I agree with pretty much this whole comment, but do have one question:
But it still seems plausible that in practice we never hit those exotic circumstances (because those exotic circumstances never happen, or because we've retrained the model before we get to the exotic circumstances, etc), and it's intent aligned in all the circumstances the model actually encounters.
Given that this is conditioned on us getting to AGI, wouldn't the intuition here be that pretty much all the most valuable things such a system would do would fall under "exotic circumstances" with respect to any realistic training distribution? I might be assuming too much in saying that — e.g., I'm taking it for granted that anything we'd call an AGI could self-improve to the point of accessing states of the world that we wouldn't be able to train it on; and also I'm assuming that the highest-reward states would probably be the these exotic / hard-to-access ones. But both of those do seem (to me) like they'd be the default expectation.
Or maybe you mean it seems plausible that, even under those exotic circumstances, an AGI may still be able to correctly infer our intent, and be incentivized to act in alignment with it?
But in the context of superhuman systems, I think we need to be more concerned by the possibility that it’s performance-uncompetitive to restrict your system to only take actions that can be justified entirely with human-understandable reasoning.

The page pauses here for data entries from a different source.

(** The block has the same [n] bytes at both places. *)
Definition same_bytes (block : list Z) (i p n : Z) : Prop := forall j, 0 <= j < n -> peek block (i + j) = peek block (p + j).

Lemma match_to_ok block i p j limit : 0 <= j -> same_bytes block i p j -> let r := match_to block i p j limit in
  j <= r <= Z.max j limit /\ same_bytes block i p r.
Proof.
  unfold match_to. intros Hj Hs. assert (limit - j <= Z.of_nat (Z.to_nat (limit - j))) as Hf by lia. revert Hf. generalize (Z.to_nat (limit - j)) as fuel. intros fuel.
  revert j Hj Hs. induction fuel as [|fuel IH]; intros j Hj Hs Hf; cbn [match_loop]; [split; [lia|done]|].
  destruct (Z.ltb_spec j limit) as [Hlt|Hge]; [|split; [lia|done]]. destruct (Z.eqb_spec (peek block (i + j)) (peek block (p + j))) as [E|E]; [|split; [lia|done]].
  destruct (IH (j + 1)) as [H1 H2]; [lia| |lia|split; [lia|done]]. intros k Hk. destruct (decide (k = j)) as [->|]; [done|]. apply Hs. lia.
Qed.

(** A match found at [in_p]: none, or bytes before it within the window. *)
Definition match_ok_at (block : list Z) (in_p max_match size pos : Z) : Prop :=
  pos = DEFLATE_NO_POS \/
  (0 <= pos < in_p /\ in_p - pos <= 32768 /\ 3 <= size <= max_match /\ same_bytes block pos in_p size).

Lemma bestmatch_loop_ok fuel block ht in_p max_match size pos i step :
  0 < in_p -> (forall j, -1 <= cell ht j < in_p) -> -1 <= i < in_p -> 0 <= size <= max_match -> match_ok_at block in_p max_match size pos ->
  let r := bestmatch_loop fuel block ht in_p max_match (Z.max 0 (in_p - DEFLATE_WINDOW_SIZE)) size pos i step in
  match_ok_at block in_p max_match (best_size r) (best_pos r).
Proof.
  intros Hp Hht. revert size pos i step. induction fuel as [|fuel IH]; intros size pos i step Hi Hsize Hok; cbn [bestmatch_loop]; [done|].
  destruct (Z.eqb_spec i DEFLATE_NO_POS) as [|Hi1]; [done|]. cbn [orb]. destruct (step <=? 0); [done|]. cbn [orb].
  unfold DEFLATE_NO_POS, DEFLATE_WINDOW_SIZE in *. destruct (Z.ltb_spec i (Z.max 0 (in_p - 32768))) as [|Hi2]; [done|].
  set (limit := Z.min size max_match). set (j0 := match_to block i in_p 0 limit). cbn zeta.
  destruct (match_to_ok block i in_p 0 limit) as [H1 H2]; [lia|intros k Hk; lia|]. fold j0 in H1, H2.
  destruct (j0 <? limit); [by apply IH|].
  destruct (match_to_ok block i in_p j0 max_match) as [H3 H4]; [lia|done|]. set (j := match_to block i in_p j0 max_match) in *.
  assert (forall better : bool, better = (DEFLATE_MIN_MATCH <=? j) && (size <? j) ->
    0 <= (if better then j else size) <= max_match /\ match_ok_at block in_p max_match (if better then j else size) (if better then i else pos)) as Hb.
  { intros [|] E; [|done]. symmetry in E. rewrite andb_true_iff, Z.leb_le, Z.ltb_lt in E. unfold DEFLATE_MIN_MATCH in E. split; [lia|]. right.
    split; [lia|]. split; [lia|]. split; [lia|done]. }
  specialize (Hb _ eq_refl) as [Hb1 Hb2]. destruct ((j =? max_match) || (cell ht (i mod DEFLATE_HASHTABLE_PREV_SIZE) =? i)); [done|]. by apply IH.
Qed.

(** Positions in the hash table are in front of the next one. *)
Definition table_before (ht : hashtable) (in_p : Z) : Prop := if in_p =? 0 then ht = ∅ else forall j, -1 <= cell ht j < in_p.

Lemma cell_insert ht i x j : cell (<[i := x]> ht) j = if j =? i then x else cell ht j.
Proof. unfold cell, hashtable. destruct (Z.eqb_spec j i) as [->|]; [by rewrite lookup_insert_eq|by rewrite lookup_insert_ne by done]. Qed.

Lemma hash_nonneg x : 0 <= deflate_hash4 x.
Proof. unfold deflate_hash4. apply Z.shiftr_nonneg. unfold u32. apply Z.mod_pos_bound. done. Qed.

Lemma empty_cell j : -1 <= cell ∅ j < 1.
Proof. unfold cell, hashtable. rewrite lookup_empty. cbn. unfold DEFLATE_NO_POS. destruct (j <? _); lia. Qed.

Lemma hash_insert_before ht in_p h next : 0 <= in_p < next -> table_before ht in_p -> table_before (deflate_hash_insert in_p h ht) next.
Proof.
  intros Hp Ht. unfold table_before in *. destruct (Z.eqb_spec next 0); [lia|].
  assert (forall j, -1 <= cell ht j < next) as Hc.
  { intros j. destruct (Z.eqb_spec in_p 0) as [E|E]; [subst ht; pose proof (empty_cell j); lia|]. specialize (Ht j). lia. }
  intros j. unfold deflate_hash_insert. rewrite !cell_insert. destruct (j =? _); [lia|]. destruct (j =? _); apply Hc.
Qed.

Interestingly, this is already a well known phenomenon in the hedge fund world. In fact, quant funds discovered about 25 years ago that the most consistently profitable trading signals are reliably the ones that are the least human-interpretable. It makes intuitive sense: any signal that can be understood by a human is at risk of being copied by a human, so if you insist that your trading decisions have to be interpretable, you'll pay for that insistence in alpha.
I'd imagine this kind of issue is already top-of-mind for folks who are working on the various transparency agendas, but it does imply that there's a very strong optimization pressure directly against interpretability in many economically relevant contexts. In fact, it could hardly be stronger: your forcing function is literally "Want to be a billionaire? Then you'll have to trade exclusively on the most incomprehensible signals you can find."
(Of course this isn't currently true of all hedge funds, only a few specialized ones.)
One reason to favor such a definition of alignment might be that we ultimately need a definition that gives us guarantees that hold at human-level capability or greater, and humans are probably near the bottom of the absolute scale of capabilities that can be physically realized in our world. It would (imo) be surprising to discover a useful alignment definition that held across capability levels way beyond us, but that didn't hold below our own modest level of intelligence.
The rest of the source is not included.